### Activity
Reproduce the records word for word, from the first line to the line containing "[plugins/videostrm/__init__.py], and the".

--- Data for the task Enclosed Below ---

(** * MoviePilot-Plugins: TopAnimeStrm and VideoStrm

    A shallow embedding of the string processing, selection and descriptor
    writing code of [plugins/topanimestrm/__init__.py] and
    [plugins/videostrm/__init__.py], and the properties proved about it.

    Python [str] values are sequences of Unicode code points; they are
    modelled as lists of code points ([list N]).  Code with effects runs
    in a state-and-exception monad over a world that holds the fields of
    the plugin object, the files by path, the state of the collaborators
    (browser, HTTP client, clock, operating system) and the trace of
    warnings and pauses.
    The operations of the Python standard library the plugins call ([str]
    methods, [re], [urllib.parse], [os.path], [sorted]) are modelled next
    to the plugin code, each in a module of its own.

    The definitions come first, the properties after them. *)

From Stdlib Require Import NArith ZArith List Bool Lia Ascii String.
From Stdlib Require Import Sorted Permutation.
From stdpp Require Import base option list gmap.
Import ListNotations.

Local Open Scope N_scope.
Local Open Scope bool_scope.
Local Open Scope list_scope.

(** A Python string: its code points, in order. *)
Definition str := list N.

(** The code points of an ASCII literal. *)
Definition lit (s : string) : str :=
  List.map N_of_ascii (list_ascii_of_string s).

(* ================================================================== *)
(** ** Unicode character classes used by [str] and [re] *)
(* ================================================================== *)

Module Unicode.

(** [str.isspace], also the class [\s] of [re] on [str] patterns. *)
Definition is_space (c : N) : bool :=
  ((0x09 <=? c) && (c <=? 0x0D)) || ((0x1C <=? c) && (c <=? 0x20))
  || (c =? 0x85) || (c =? 0xA0) || (c =? 0x1680)
  || ((0x2000 <=? c) && (c <=? 0x200A))
  || (c =? 0x2028) || (c =? 0x2029) || (c =? 0x202F) || (c =? 0x205F)
  || (c =? 0x3000).

(** First code points of the runs of ten decimal digits (general
    category Nd, Unicode 15.0, the database of CPython 3.12). *)
Definition decimal_zeros : list N :=
  [ 0x0030; 0x0660; 0x06F0; 0x07C0; 0x0966; 0x09E6; 0x0A66; 0x0AE6; 0x0B66;
    0x0BE6; 0x0C66; 0x0CE6; 0x0D66; 0x0DE6; 0x0E50; 0x0ED0; 0x0F20; 0x1040;
    0x1090; 0x17E0; 0x1810; 0x1946; 0x19D0; 0x1A80; 0x1A90; 0x1B50; 0x1BB0;
    0x1C40; 0x1C50; 0xA620; 0xA8D0; 0xA900; 0xA9D0; 0xA9F0; 0xAA50; 0xABF0;
    0xFF10; 0x104A0; 0x10D30; 0x11066; 0x110F0; 0x11136; 0x111D0; 0x112F0;
    0x11450; 0x114D0; 0x11650; 0x116C0; 0x11730; 0x118E0; 0x11950; 0x11C50;
    0x11D50; 0x11DA0; 0x11F50; 0x16A60; 0x16AC0; 0x16B50;
    0x1D7CE; 0x1D7D8; 0x1D7E2; 0x1D7EC; 0x1D7F6;
    0x1E140; 0x1E2F0; 0x1E4F0; 0x1E950; 0x1FBF0 ].

(** The decimal value of a code point, when it is a decimal digit. *)
Definition decimal_value (c : N) : option N :=
  match List.find (fun z => (z <=? c) && (c <? z + 10)) decimal_zeros with
  | Some z => Some (c - z)
  | None => None
  end.

(** The class [\d] of [re] on [str] patterns. *)
Definition is_decimal (c : N) : bool :=
  match decimal_value c with Some _ => true | None => false end.

End Unicode.

(* ================================================================== *)
(** ** Methods of [str] *)
(* ================================================================== *)

Module PyStr.

Fixpoint eqb (a b : str) : bool :=
  match a, b with
  | [], [] => true
  | x :: a', y :: b' => (x =? y) && eqb a' b'
  | _, _ => false
  end.

(** [s.startswith(p)] *)
Fixpoint startswith (s p : str) {struct p} : bool :=
  match p, s with
  | [], _ => true
  | x :: p', y :: s' => (x =? y) && startswith s' p'
  | _ :: _, [] => false
  end.

(** [s.endswith(p)] *)
Definition endswith (s p : str) : bool :=
  (length p <=? length s)%nat && eqb (drop (length s - length p) s) p.

(** [p in s] *)
Fixpoint contains (p s : str) : bool :=
  startswith s p ||
  match s with
  | [] => false
  | _ :: s' => contains p s'
  end.

(** [s.replace(old, new)] for a non-empty [old]: occurrences are taken
    from the left and do not overlap.  [skip] counts the characters of
    the occurrence just replaced that are still to be passed over. *)
Fixpoint replace_go (old new : str) (skip : nat) (s : str) : str :=
  match s with
  | [] => []
  | c :: s' =>
      match skip with
      | S k => replace_go old new k s'
      | O =>
          if startswith s old
          then new ++ replace_go old new (length old - 1) s'
          else c :: replace_go old new 0 s'
      end
  end.

Definition replace (s old new : str) : str := replace_go old new 0 s.

(** [s.split(sep)] for a non-empty [sep]; [cur] is the piece being read. *)
Fixpoint split_go (sep : str) (skip : nat) (cur : str) (s : str) : list str :=
  match s with
  | [] => [cur]
  | c :: s' =>
      match skip with
      | S k => split_go sep k cur s'
      | O =>
          if startswith s sep
          then cur :: split_go sep (length sep - 1) [] s'
          else split_go sep 0 (cur ++ [c]) s'
      end
  end.

Definition split (s sep : str) : list str := split_go sep 0 [] s.

(** [l[0]] and [l[-1]] on the result of [split], which is never empty. *)
Definition first (l : list str) : str := List.hd [] l.
Definition last (l : list str) : str := List.last l [].

(** [s.lstrip()], [s.rstrip()] and [s.strip()] without argument. *)
Fixpoint lstrip (s : str) : str :=
  match s with
  | c :: s' => if Unicode.is_space c then lstrip s' else s
  | [] => []
  end.

Definition rstrip (s : str) : str := rev (lstrip (rev s)).

Definition strip (s : str) : str := rstrip (lstrip s).

(** [s.split()] without argument: the maximal runs of characters that
    are not whitespace. *)
Fixpoint split_ws_go (cur : str) (s : str) : list str :=
  match s with
  | [] => match cur with [] => [] | _ => [cur] end
  | c :: s' =>
      if Unicode.is_space c
      then match cur with
           | [] => split_ws_go [] s'
           | _ => cur :: split_ws_go [] s'
           end
      else split_ws_go (cur ++ [c]) s'
  end.

Definition split_ws (s : str) : list str := split_ws_go [] s.

(** [sep.join(l)] *)
Fixpoint join (sep : str) (l : list str) : str :=
  match l with
  | [] => []
  | [x] => x
  | x :: l' => x ++ sep ++ join sep l'
  end.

--- End of Enclosed Data for the task ---

### Task output
(** * MoviePilot-Plugins: TopAnimeStrm and VideoStrm

    A shallow embedding of the string processing, selection and descriptor
    writing code of [plugins/topanimestrm/__init__.py] and
    [plugins/videostrm/__init__.py], and the properties proved about it.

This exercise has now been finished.